YOUR INSTRUCTIONS → Go through the data below. Pull out every line that has the word "enumerate".

GIVEN RECORDS →
::::::::::

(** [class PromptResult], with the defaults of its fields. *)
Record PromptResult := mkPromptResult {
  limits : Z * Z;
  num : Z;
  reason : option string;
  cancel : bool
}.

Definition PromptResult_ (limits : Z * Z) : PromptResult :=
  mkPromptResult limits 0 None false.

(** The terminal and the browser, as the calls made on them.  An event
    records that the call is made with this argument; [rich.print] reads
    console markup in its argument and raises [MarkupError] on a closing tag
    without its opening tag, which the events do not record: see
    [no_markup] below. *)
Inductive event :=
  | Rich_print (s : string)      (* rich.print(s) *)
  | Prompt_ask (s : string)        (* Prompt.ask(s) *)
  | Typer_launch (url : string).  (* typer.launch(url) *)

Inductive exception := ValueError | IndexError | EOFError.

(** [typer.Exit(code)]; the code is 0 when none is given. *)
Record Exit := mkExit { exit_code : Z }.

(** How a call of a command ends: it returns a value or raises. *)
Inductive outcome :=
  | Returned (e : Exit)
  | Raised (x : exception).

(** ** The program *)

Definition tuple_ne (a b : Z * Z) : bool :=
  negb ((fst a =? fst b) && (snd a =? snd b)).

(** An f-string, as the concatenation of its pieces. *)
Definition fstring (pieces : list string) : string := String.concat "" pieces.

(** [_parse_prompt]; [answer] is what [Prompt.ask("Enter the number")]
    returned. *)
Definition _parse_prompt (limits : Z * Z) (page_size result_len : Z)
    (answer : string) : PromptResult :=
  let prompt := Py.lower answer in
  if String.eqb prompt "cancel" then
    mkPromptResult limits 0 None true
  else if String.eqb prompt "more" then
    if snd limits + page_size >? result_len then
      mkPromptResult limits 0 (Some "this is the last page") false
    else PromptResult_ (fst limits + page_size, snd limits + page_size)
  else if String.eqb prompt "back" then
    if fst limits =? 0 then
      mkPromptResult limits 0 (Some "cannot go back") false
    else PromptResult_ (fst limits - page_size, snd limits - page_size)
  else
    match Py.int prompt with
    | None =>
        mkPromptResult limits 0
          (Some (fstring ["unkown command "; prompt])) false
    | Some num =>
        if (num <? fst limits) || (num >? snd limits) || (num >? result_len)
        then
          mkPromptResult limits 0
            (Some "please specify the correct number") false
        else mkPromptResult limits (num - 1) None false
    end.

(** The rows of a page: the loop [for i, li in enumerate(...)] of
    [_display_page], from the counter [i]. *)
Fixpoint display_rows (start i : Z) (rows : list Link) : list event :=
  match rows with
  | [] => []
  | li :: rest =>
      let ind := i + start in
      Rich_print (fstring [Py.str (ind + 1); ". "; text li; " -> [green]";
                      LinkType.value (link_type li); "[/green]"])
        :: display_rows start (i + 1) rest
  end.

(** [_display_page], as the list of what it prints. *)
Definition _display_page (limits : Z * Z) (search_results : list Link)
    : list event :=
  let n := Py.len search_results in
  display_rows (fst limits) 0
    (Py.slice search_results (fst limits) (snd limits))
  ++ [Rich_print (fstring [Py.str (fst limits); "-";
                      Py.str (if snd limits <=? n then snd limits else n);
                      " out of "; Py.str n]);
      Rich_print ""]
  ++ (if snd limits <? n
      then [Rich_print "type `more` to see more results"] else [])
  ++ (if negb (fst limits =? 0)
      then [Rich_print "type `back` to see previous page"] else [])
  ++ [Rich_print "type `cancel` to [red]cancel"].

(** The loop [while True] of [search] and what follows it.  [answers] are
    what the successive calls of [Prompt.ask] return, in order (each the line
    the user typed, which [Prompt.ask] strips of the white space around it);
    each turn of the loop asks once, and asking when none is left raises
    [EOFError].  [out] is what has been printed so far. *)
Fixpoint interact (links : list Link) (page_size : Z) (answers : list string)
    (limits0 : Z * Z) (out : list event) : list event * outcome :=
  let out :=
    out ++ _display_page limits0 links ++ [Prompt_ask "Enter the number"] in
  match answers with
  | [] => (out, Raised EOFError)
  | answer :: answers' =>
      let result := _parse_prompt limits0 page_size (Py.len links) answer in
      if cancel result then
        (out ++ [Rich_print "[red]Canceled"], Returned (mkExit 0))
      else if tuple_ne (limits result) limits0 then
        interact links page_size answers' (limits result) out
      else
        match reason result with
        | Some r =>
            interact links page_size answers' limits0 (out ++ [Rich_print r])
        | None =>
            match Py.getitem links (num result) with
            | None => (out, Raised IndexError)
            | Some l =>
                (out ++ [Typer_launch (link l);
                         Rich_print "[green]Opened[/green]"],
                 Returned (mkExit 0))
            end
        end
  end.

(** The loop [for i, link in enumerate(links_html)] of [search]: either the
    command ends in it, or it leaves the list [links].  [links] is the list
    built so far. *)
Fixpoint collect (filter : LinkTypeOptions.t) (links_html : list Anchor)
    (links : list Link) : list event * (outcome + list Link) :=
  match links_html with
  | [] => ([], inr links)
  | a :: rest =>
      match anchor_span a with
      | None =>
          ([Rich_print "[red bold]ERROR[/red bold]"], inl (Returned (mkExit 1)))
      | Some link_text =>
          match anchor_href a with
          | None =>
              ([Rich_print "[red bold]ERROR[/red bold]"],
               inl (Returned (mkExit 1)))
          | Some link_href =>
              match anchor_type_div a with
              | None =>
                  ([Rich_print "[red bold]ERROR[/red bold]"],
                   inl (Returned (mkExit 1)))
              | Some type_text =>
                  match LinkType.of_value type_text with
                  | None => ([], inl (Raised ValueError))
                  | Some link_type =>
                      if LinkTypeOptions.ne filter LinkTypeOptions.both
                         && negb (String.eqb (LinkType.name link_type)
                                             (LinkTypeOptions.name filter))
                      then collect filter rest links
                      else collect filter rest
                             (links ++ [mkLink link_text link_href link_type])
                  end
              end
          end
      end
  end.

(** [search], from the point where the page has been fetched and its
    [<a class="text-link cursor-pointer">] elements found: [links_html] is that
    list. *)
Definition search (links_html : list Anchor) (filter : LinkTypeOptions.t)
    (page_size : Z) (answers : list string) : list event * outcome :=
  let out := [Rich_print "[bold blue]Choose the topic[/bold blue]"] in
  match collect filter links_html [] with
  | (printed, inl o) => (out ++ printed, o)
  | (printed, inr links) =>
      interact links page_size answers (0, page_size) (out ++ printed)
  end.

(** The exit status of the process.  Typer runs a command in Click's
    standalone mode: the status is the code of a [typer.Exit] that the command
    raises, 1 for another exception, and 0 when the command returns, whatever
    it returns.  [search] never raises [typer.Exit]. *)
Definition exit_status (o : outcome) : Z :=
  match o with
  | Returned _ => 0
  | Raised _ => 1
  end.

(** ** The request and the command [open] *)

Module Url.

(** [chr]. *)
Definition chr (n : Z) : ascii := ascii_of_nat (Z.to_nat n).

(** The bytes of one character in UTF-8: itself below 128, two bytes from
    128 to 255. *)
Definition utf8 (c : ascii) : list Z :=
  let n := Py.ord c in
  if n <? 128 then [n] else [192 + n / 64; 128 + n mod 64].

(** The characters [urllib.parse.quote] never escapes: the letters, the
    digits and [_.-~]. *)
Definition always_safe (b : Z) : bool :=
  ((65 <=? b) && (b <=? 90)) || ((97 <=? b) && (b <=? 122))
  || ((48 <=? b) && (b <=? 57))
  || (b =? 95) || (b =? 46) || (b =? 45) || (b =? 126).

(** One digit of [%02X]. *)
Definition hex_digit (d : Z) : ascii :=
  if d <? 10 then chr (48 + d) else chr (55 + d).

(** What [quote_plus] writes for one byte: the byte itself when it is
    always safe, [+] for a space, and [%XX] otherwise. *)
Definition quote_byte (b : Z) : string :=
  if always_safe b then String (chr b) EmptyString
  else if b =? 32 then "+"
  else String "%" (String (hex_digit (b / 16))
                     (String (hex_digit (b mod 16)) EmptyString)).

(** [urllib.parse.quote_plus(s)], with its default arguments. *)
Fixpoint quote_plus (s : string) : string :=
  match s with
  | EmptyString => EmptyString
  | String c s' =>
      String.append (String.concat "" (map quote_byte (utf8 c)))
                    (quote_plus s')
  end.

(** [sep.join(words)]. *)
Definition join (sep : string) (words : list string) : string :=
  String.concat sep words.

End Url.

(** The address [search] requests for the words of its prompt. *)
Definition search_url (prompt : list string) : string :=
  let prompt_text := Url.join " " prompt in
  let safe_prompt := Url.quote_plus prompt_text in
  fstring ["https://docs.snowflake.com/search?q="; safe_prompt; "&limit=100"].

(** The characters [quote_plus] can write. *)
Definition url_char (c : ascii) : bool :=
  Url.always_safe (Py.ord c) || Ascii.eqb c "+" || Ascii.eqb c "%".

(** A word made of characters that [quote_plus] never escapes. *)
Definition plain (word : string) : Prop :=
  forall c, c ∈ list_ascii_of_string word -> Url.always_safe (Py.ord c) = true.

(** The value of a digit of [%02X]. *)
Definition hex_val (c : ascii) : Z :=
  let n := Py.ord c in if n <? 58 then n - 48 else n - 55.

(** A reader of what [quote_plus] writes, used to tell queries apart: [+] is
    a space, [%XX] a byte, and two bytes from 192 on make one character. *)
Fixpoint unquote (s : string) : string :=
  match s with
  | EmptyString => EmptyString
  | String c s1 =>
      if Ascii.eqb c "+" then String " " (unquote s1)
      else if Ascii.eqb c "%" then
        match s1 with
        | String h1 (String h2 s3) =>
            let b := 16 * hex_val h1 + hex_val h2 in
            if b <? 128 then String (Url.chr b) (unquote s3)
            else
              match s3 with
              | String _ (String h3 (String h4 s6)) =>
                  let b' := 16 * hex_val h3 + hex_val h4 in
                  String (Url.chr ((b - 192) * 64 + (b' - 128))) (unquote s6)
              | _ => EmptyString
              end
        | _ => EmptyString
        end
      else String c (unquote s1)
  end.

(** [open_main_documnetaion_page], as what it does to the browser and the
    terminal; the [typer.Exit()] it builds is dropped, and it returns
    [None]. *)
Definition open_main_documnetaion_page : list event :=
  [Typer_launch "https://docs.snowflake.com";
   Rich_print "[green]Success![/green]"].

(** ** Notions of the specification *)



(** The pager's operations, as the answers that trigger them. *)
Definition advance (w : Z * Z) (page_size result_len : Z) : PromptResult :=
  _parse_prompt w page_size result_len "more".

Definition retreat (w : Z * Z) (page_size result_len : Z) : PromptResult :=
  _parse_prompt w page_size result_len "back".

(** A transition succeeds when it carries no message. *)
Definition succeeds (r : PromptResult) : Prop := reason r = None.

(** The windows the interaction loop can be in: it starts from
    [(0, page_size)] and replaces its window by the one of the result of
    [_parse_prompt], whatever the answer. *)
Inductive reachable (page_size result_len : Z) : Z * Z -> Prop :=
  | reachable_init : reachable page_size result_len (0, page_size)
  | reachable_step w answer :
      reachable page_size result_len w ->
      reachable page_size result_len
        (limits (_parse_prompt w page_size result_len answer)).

::::::::::

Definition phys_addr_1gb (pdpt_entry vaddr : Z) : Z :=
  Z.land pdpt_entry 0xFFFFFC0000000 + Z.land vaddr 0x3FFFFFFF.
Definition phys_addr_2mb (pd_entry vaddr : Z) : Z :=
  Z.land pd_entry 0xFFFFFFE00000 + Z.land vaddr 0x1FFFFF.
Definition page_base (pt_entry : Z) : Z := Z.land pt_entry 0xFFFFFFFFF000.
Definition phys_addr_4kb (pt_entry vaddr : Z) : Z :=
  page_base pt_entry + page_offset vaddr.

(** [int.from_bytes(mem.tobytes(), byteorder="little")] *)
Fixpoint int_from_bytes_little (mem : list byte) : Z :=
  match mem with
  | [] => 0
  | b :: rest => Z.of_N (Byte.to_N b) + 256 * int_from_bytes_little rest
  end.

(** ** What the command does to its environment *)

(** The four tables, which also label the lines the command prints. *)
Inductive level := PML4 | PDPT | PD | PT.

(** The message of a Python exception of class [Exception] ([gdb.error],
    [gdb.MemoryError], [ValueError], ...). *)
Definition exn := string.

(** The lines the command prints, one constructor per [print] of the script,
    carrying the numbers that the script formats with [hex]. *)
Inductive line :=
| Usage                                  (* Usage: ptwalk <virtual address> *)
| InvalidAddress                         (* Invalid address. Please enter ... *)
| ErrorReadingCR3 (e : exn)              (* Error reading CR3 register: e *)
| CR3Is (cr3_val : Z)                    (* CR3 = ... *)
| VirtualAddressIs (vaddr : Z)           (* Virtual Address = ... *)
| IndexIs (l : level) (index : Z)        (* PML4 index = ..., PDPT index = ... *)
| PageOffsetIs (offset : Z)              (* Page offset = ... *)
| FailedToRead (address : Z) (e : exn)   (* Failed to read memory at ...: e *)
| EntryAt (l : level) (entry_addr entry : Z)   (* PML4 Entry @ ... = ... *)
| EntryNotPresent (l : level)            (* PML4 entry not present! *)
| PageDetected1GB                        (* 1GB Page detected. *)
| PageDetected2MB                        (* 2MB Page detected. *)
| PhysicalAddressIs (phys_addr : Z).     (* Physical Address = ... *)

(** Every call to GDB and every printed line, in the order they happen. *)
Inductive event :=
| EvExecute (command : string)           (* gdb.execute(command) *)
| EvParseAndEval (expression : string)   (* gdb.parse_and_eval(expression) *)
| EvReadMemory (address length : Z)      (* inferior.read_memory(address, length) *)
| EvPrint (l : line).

::::::::::

RESPONSE BELOW →
(** The rows of a page: the loop [for i, li in enumerate(...)] of
(** The loop [for i, link in enumerate(links_html)] of [search]: either the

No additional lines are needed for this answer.